INSTRUCTIONS FOR THE TASK: Your answer should be one number: the count of lines in the records that include the word "OpSet".

DATASET EXTRACT Block Start

Lemma SetSize_ok r l n : ring_ok r l → ∃ ok r', SetSize r n = Some (ok, r') ∧
  if n <? 0 then ok = false ∧ r' = r
  else ok = true ∧ cMax r' = n ∧ ring_ok r' (take (Z.to_nat n) l).
Proof.
  intros Hok. unfold SetSize. destruct (Z.ltb_spec n 0); [by exists false, r|].
  destruct (Z.eqb_spec n 0) as [->|Hn].
  { exists true, (Free r). refine (conj eq_refl (conj eq_refl (conj eq_refl _))). by left. }
  cbv zeta. pose proof (quantized_le n ltac:(lia)) as Hq. set (q := if Z.rem n cAlign =? 0 then _ else _) in *. clearbody q.
  exists true. destruct (_ || _) eqn:Hcopy.
  - set (cNew := if cAlloc r =? 0 then n else q).
    assert (n ≤ cNew) by (subst cNew; destruct (Z.eqb_spec (cAlloc r) 0); lia).
    replace (match pbuf r with Some _ => Z.min (cItems r) n | None => 0 end) with (Z.of_nat (length l `min` Z.to_nat n)).
    2: { destruct Hok as [[-> ->]|[b []]]; [done|]. rewrite al_pbuf0. lia. }
    set (c := (length l `min` Z.to_nat n)%nat). rewrite Nat2Z.id.
    destruct (copy_loop_ok r l n c Hok ltac:(lia) ltac:(lia) ltac:(lia) c 0 (new_T cNew)) as (p & E & Lp & Hp & _);
      [lia|unfold new_T; rewrite length_replicate; lia|]. rewrite E. cbn [mbind option_bind].
    eexists. refine (conj eq_refl (conj eq_refl (conj eq_refl _))). right. exists p.
    unfold new_T in Lp. rewrite length_replicate in Lp.
    split; cbn; rewrite ?length_take; [done|lia|lia| |lia|lia| |].
    + rewrite rem_copy by lia. destruct (Z.eqb_spec (Z.of_nat c) n); lia.
    + intros E0. apply (f_equal length) in E0. rewrite length_take, length_nil in E0. replace c with 0%nat by lia. done.
    + intros k v [Hk Hlt]%lookup_take_Some. apply lookup_lt_Some in Hk as Hlt2. apply Hp; [lia|done].
  - apply orb_false_iff in Hcopy as [Hc1 Hc2]. destruct Hok as [[-> ->]|[b [Hp Hl Hm Hh Hi Hr He Ha]]].
    { cbn [cMax cAlloc] in Hc1. apply andb_false_iff in Hc1 as [Hc|Hc]; apply negb_false_iff, Z.eqb_eq in Hc; lia. }
    destruct r as [m a h c p]. cbn in *. subst p c.
    assert (n ≤ a). { apply andb_false_iff in Hc1 as [Hc|Hc]; apply negb_false_iff, Z.eqb_eq in Hc; lia. }
    assert (l ≠ [] → h < n ∧ Z.of_nat (length l) ≤ h + 1) as Hfit.
    { intros Hne. destruct l; [done|]. cbn in Hc2. apply orb_false_iff in Hc2 as [Hc3%Z.leb_gt Hc4%Z.ltb_ge]. cbn. lia. }
    exists (mkRing n a h (Z.of_nat (length l)) (Some b)). refine (conj _ (conj eq_refl (conj eq_refl _))).
    + destruct ((n <? m) && (0 <? Z.of_nat (length l))) eqn:Hs; [|done]. apply andb_true_iff in Hs as [_ Hs%Z.ltb_lt].
      destruct Hfit; [by intros ->|]. unfold field_update. cbn. do 3 f_equal; [|lia]. rewrite Z.rem_small; lia.
    + assert (Z.of_nat (length l) ≤ n ∧ 0 ≤ h < n) as [Hln Hhn].
      { destruct l; [rewrite He by done; cbn; lia|]. destruct Hfit; [done|]. lia. }
      right. exists b. rewrite take_ge by lia. split; cbn; try done; [lia|]. intros k v Hk.
      rewrite <-(Ha k v Hk). f_equal. apply lookup_lt_Some in Hk. destruct Hfit; [by intros ->; cbn in Hk; lia|]. unback.
Qed.
End Refinement.

(** ** The statistic as a window of slots *)

Section Window.
Context {T : Type} `{NumLaws T}.
Implicit Types (s : stats_entry_recent T) (l : list T).

(** Slots beyond the end of a list are 0. *)
Definition same_slots l1 l2 : Prop := ∀ k, nth k l1 num0 = nth k l2 num0.
#[export] Instance same_slots_equiv : Equivalence same_slots.
Proof. split; [done|by intros ? ? Hs k|intros ? ? ? H1 H2 k; by rewrite H1]. Qed.

Lemma lsum_zeros l : same_slots l [] → lsum l = num0.
Proof.
  induction l as [|x l IH]; intros Hs; [done|]. pose proof (Hs 0%nat) as Hz. cbn in Hz. subst x. cbn. rewrite num_add_0.
  apply IH. intros k. specialize (Hs (S k)). by destruct k.
Qed.
#[export] Instance lsum_proper : Proper (same_slots ==> eq) (@lsum T _).
Proof.
  intros l1. induction l1 as [|x l1 IH]; intros [|y l2] Hs; [done|symmetry; by apply lsum_zeros|by apply lsum_zeros|].
  pose proof (Hs 0%nat) as Hz. cbn in Hz. subst y. cbn. f_equal. apply IH. intros k. apply (Hs (S k)).
Qed.
Lemma nth_take l n k : nth k (take n l) num0 = if (k <? n)%nat then nth k l num0 else num0.
Proof.
  rewrite !nth_lookup. destruct (Nat.ltb_spec k n); [by rewrite lookup_take_lt|]. by rewrite lookup_take_ge.
Qed.
#[export] Instance take_proper n : Proper (same_slots ==> same_slots) (take n).
Proof. intros l1 l2 Hs k. rewrite !nth_take. by destruct (_ <? _)%nat. Qed.
Lemma nth_shift w n l k : nth k (shift w n l) num0 = if (k <? Z.to_nat w)%nat then (if (k <? n)%nat then num0 else nth (k - n) l num0) else num0.
Proof.
  unfold shift. rewrite nth_take. destruct (k <? _)%nat; [|done]. rewrite !nth_lookup.
  destruct (Nat.ltb_spec k n).
  - rewrite lookup_app_l, lookup_replicate_2 by (rewrite ?length_replicate; lia). done.
  - rewrite lookup_app_r, length_replicate by (rewrite length_replicate; lia). done.
Qed.
#[export] Instance shift_proper w n : Proper (same_slots ==> same_slots) (shift w n).
Proof. intros l1 l2 Hs k. rewrite !nth_shift. by rewrite Hs. Qed.

(** Adding to the current slot. *)
Definition add_slot (v : T) l : list T := match l with [] => [v] | x :: l => (x + v)%num :: l end.
Lemma nth_add_slot v l k : nth k (add_slot v l) num0 = if (k =? 0)%nat then (nth 0 l num0 + v)%num else nth k l num0.
Proof. destruct l as [|x l], k as [|k]; cbn; rewrite ?num_add_0; try done. by destruct k. Qed.
#[export] Instance add_slot_proper v : Proper (same_slots ==> same_slots) (add_slot v).
Proof. intros l1 l2 Hs k. rewrite !nth_add_slot. by rewrite !Hs. Qed.
Lemma lsum_add_slot v l : lsum (add_slot v l) = (lsum l + v)%num.
Proof.
  destruct l as [|x l]; cbn; [apply num_add_comm|]. fold (lsum l). rewrite <-!num_add_assoc. f_equal. apply num_add_comm.
Qed.

(** *** The specification

    The sum of all time, the number of slots and the slots, the current one first.  Without a
    window there is one slot, which an advance or a new window forgets. *)
Record window := mkWindow { w_total : T; w_width : Z; w_slots : list T }.
Definition w_recent (w : window) : T := lsum (w_slots w).
Inductive recent_op := OpAdd (v : T) | OpSet (v : T) | OpAdvance (n : Z) | OpWindow (n : Z) | OpClear | OpClearRecent.
Definition w_add (w : window) (v : T) : window := mkWindow (w_total w + v)%num (w_width w) (add_slot v (w_slots w)).
Definition w_resize (w : window) (n : Z) : window :=
  if w_width w =? n then w
  else if n <? 0 then mkWindow (w_total w) (w_width w) (if w_width w =? 0 then [] else w_slots w)
  else mkWindow (w_total w) n (if w_width w =? 0 then [] else take (Z.to_nat n) (w_slots w)).
Definition w_step (w : window) (op : recent_op) : window :=
  match op with
  | OpAdd v => w_add w v
  | OpSet v => w_add w (v - w_total w)%num
  | OpAdvance n => mkWindow (w_total w) (w_width w) (shift (w_width w) (Z.to_nat n) (w_slots w))
  | OpWindow n => w_resize w n
  | OpClear => mkWindow num0 (w_width w) []
  | OpClearRecent => mkWindow (w_total w) (w_width w) []
  end.

(** The statistic, with one of the two ways to advance. *)
Definition run_recent (advance : stats_entry_recent T → Z → option (stats_entry_recent T)) (s : stats_entry_recent T) (op : recent_op)
    : option (stats_entry_recent T) :=
  match op with
  | OpAdd v => recent_Add s v
  | OpSet v => recent_Set s v
  | OpAdvance n => advance s n
  | OpWindow n => SetWindowSize s n
  | OpClear => Some (recent_Clear s)
  | OpClearRecent => Some (ClearRecent s)
  end.
Fixpoint run_recents advance (s : stats_entry_recent T) (ops : list recent_op) : option (stats_entry_recent T) :=
  match ops with [] => Some s | op :: ops => s ← run_recent advance s op; run_recents advance s ops end.

Record shows s (w : window) : Prop := {
  sh_value : value s = w_total w;
  sh_recent : recent s = w_recent w;
  sh_width : cMax (buf s) = w_width w;
  sh_buf : ∃ l, ring_ok (buf s) l ∧ (0 < w_width w → same_slots l (w_slots w));
}.
Lemma shows_new n : 0 ≤ n → shows (recent_new n) (mkWindow num0 n []).
Proof.
  intros Hn. split; cbn; [done|done| |exists []; split; [apply ring_new_ok|done]]. unfold ring_new. destruct (Z.ltb_spec 0 n); cbn; lia.
Qed.
Lemma shows_width s w : shows s w → 0 ≤ w_width w.
Proof. intros [_ _ <- (l & Hl & _)]. destruct (ring_items _ _ Hl). lia. Qed.

Lemma Add_shows s w v : shows s w → ∃ s', recent_Add s v = Some s' ∧ shows s' (w_add w v).
Proof.
  intros [Hv Hr Hw (l & Hl & Hs)]. unfold recent_Add. destruct s as [val rec b]. cbn in *. subst val rec.
  assert ((w_recent w + v)%num = w_recent (w_add w v)) as Er by (unfold w_recent; cbn [w_add w_slots]; by rewrite lsum_add_slot).
  unfold MaxSize. destruct (Z.ltb_spec 0 (cMax b)) as [Hp|Hp].
  - specialize (Hs ltac:(lia)).
    assert (∃ b1 x l1, (if empty b then PushZero b else Some b) = Some b1 ∧ cMax b1 = cMax b ∧ ring_ok b1 (x :: l1) ∧ same_slots (x :: l1) l)
      as (b1 & x & l1 & E1 & M1 & Hl1 & Hs1).
    { unfold empty. destruct (ring_items _ _ Hl) as [Hi _]. destruct l as [|x l1].
      - rewrite Hi. cbn. destruct (PushZero_ok b [] Hl Hp) as (b1 & E1 & M1 & H1). destruct (Z.to_nat (cMax b)) as [|m] eqn:Em; [lia|].
        cbn in H1. rewrite take_nil in H1. exists b1, num0, []. refine (conj E1 (conj M1 (conj H1 _))). intros [|[|k]]; done.
      - exists b, x, l1. rewrite (proj2 (Z.eqb_neq _ _)) by (rewrite Hi; cbn; lia). done. }
    rewrite E1. cbn. destruct (ring_Add_ok b1 x l1 v Hl1) as (b2 & E2 & M2 & Hl2). rewrite E2. cbn.
    eexists. split; [done|]. split; cbn; [done|done|congruence|]. exists ((x + v)%num :: l1). split; [done|]. intros _.
    change (same_slots (add_slot v (x :: l1)) (add_slot v (w_slots w))). by rewrite Hs1, Hs.
  - eexists. split; [done|]. split; cbn; [done|done|done|]. exists l. split; [done|]. lia.
Qed.

Lemma AdvanceBy_shows s w n : shows s w → 0 < n → ∃ s', AdvanceBy s n = Some s' ∧ shows s' (w_step w (OpAdvance n)).
Proof.
  intros Hsh Hn. pose proof (shows_width _ _ Hsh). destruct Hsh as [Hv Hr Hw (l & Hl & Hs)].
  unfold AdvanceBy. rewrite (proj2 (Z.leb_gt _ _)) by lia.
  destruct (ring_AdvanceBy_ok (buf s) l n Hl) as (b & E & M & Hb). rewrite E. cbn [mbind option_bind]. rewrite (Sum_ok b _ Hb). cbn [mbind option_bind].
  assert (same_slots (shift (cMax (buf s)) (Z.to_nat n) l) (shift (w_width w) (Z.to_nat n) (w_slots w))) as Hss.
  { rewrite Hw. destruct (decide (0 < w_width w)); [by rewrite Hs|]. unfold shift. replace (Z.to_nat (w_width w)) with 0%nat by lia. done. }
  eexists. split; [done|]. split; cbn -[lsum shift]; [done|by rewrite Hss|congruence|]. eexists. split; [done|]. by intros _.
Qed.

Lemma AdvanceAndSub_shows `{!SubLaws T} s w n : shows s w → 0 < n → ∃ s', AdvanceAndSub s n = Some s' ∧ shows s' (w_step w (OpAdvance n)).
Proof.
  intros Hsh Hn. pose proof (shows_width _ _ Hsh). destruct Hsh as [Hv Hr Hw (l & Hl & Hs)].
  unfold AdvanceAndSub, MaxSize. destruct (Z.ltb_spec n (cMax (buf s))) as [Hlt|Hge].
  - specialize (Hs ltac:(lia)). unfold AdvanceAccum. rewrite (proj2 (Z.leb_gt _ _)) by lia.
    destruct (accum_loop_ok (Z.to_nat n) (buf s) l num0 Hl) as (b & a & E & M & Hb & Hsum); [lia|]. rewrite E. cbn [mbind option_bind].
    rewrite num_add_0 in Hsum. rewrite Hw in *.
    eexists. split; [done|]. split; cbn -[lsum shift]; [done| |done|].
    + rewrite Hr. unfold w_recent. cbn [w_slots]. rewrite <-Hs, <-Hsum, num_add_comm, num_sub_add. done.
    + eexists. split; [done|]. intros _. by rewrite Hs.
  - assert (same_slots (shift (w_width w) (Z.to_nat n) (w_slots w)) []) as Hz.
    { intros k. rewrite nth_shift. destruct (Nat.ltb_spec k (Z.to_nat (w_width w))); [|by destruct k].
      rewrite (proj2 (Nat.ltb_lt _ _)) by lia. by destruct k. }
    eexists. split; [done|]. split; cbn -[lsum shift]; [done|unfold w_recent; cbn [w_slots]; by rewrite Hz|done|].
    exists []. split; [by eapply ring_Clear_ok|]. intros _. by rewrite Hz.
Qed.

DATASET EXTRACT Block End

ANSWER BELOW: 3